De son côté, le fédéral ne semble pas vouloir lâcher le morceau.

«Nous avons reçu la lettre et répondrons rapidement», peut-on lire dans un courriel en anglais émanant du bureau de M. Flaherty, en réponse à des questions de La Presse Canadienne.

«Cependant, tel qu'indiqué dans le budget, notre gouvernement est engagé à s'assurer que tous les Canadiens bénéficient des mêmes réglementations fédérales», ajoute-t-on.

Le bloquiste Louis Plamondon, seul député à avoir soulevé la question à Ottawa pour l'instant, se dit «inquiet».

«La philosophie conservatrice prétend respecter les juridictions provinciales, mais c'est un exemple qui est en pleine contradiction avec son discours», a noté le député.

Interrogé en entrevue sur les motivations du gouvernement conservateur avec cette démarche, M. Plamondon a supposé que c'était «par insouciance ou par insensibilité. Ils n'ont pas pensé qu'au Québec, ça pourrait gronder.» Il a soulevé la question en Chambre mercredi, mais Christian Paradis, le lieutenant québécois de Stephen Harper, n'a pas semblé connaître l'existence de la lettre à laquelle M. Plamondon faisait référence.

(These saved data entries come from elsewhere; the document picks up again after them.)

(** [bs.decode()]: strict UTF-8, to the list of code points; [None] is
    [UnicodeDecodeError].  Overlong forms, surrogates and code points
    above U+10FFFF are rejected, as are truncated sequences. *)
Fixpoint decode (bs : bytes) : option (list N) :=
  match bs with
  | [] => Some []
  | b0 :: r0 =>
      let n0 := Byte.to_N b0 in
      if (n0 <? 0x80)%N then cons n0 <$> decode r0
      else if in_range 0xC2 0xDF b0 then
        match r0 with
        | b1 :: r1 =>
            if is_cont b1
            then cons (N.land n0 0x1F * 64 + cont_bits b1)%N <$> decode r1
            else None
        | _ => None
        end
      else if in_range 0xE0 0xEF b0 then
        match r0 with
        | b1 :: b2 :: r2 =>
            if (if (n0 =? 0xE0)%N then in_range 0xA0 0xBF b1
                else if (n0 =? 0xED)%N then in_range 0x80 0x9F b1
                else is_cont b1) && is_cont b2
            then cons ((N.land n0 0x0F * 64 + cont_bits b1) * 64 + cont_bits b2)%N
                   <$> decode r2
            else None
        | _ => None
        end
      else if in_range 0xF0 0xF4 b0 then
        match r0 with
        | b1 :: b2 :: b3 :: r3 =>
            if (if (n0 =? 0xF0)%N then in_range 0x90 0xBF b1
                else if (n0 =? 0xF4)%N then in_range 0x80 0x8F b1
                else is_cont b1) && is_cont b2 && is_cont b3
            then cons (((N.land n0 0x07 * 64 + cont_bits b1) * 64 + cont_bits b2) * 64
                       + cont_bits b3)%N
                   <$> decode r3
            else None
        | _ => None
        end
      else None
  end.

De nombreux conflits opposent les gouvernements Harper et Charest, le dernier en date portant sur le projet de loi C-7 qui modifie le mandat des sénateurs et pour lequel Québec s'est adressé aux tribunaux.

Qui a juridiction?

Selon la constitution canadienne, c'est le fédéral qui a juridiction sur les banques. Cependant, la loi québécoise légifère sur les «contrats» et contient des dispositions sur les contrats de crédit, directement en lien avec le secteur bancaire.

«Il y a des pans importants des activités bancaires qui relèvent des compétences provinciales et territoriales», a fait valoir Jean Jacques Préaux, de l'Office de la protection du consommateur.

«Et c'est là-dessus qu'on en a. Alors, tant et aussi longtemps qu'il va y avoir ce discours-là, le gouvernement du Québec va se lever et va dire: »je m'excuse, il y a des compétences provinciales et elles doivent être respectées«», a illustré M. Préaux.

Un avocat et professeur spécialisé dans le droit des banques, Michel Deschamps, signale cependant que la question à savoir si la loi de la protection du consommateur s'applique aux banques est actuellement devant les tribunaux. Selon lui, avec l'ajout du préambule à la loi, Ottawa souhaite affirmer que seule la législation fédérale s'applique au secteur bancaire.

«L'intention (du fédéral), c'est d'énoncer comme choix politique que sa législation entend être exhaustive, et ça, c'est un argument qui pourrait permettre aux tribunaux d'écarter la loi provinciale», a-t-il souligné.

Les banques canadiennes sont généralement en faveur d'une réglementation fédérale unique, alors que les règles imposées par les provinces ont tendance à être plus rigides.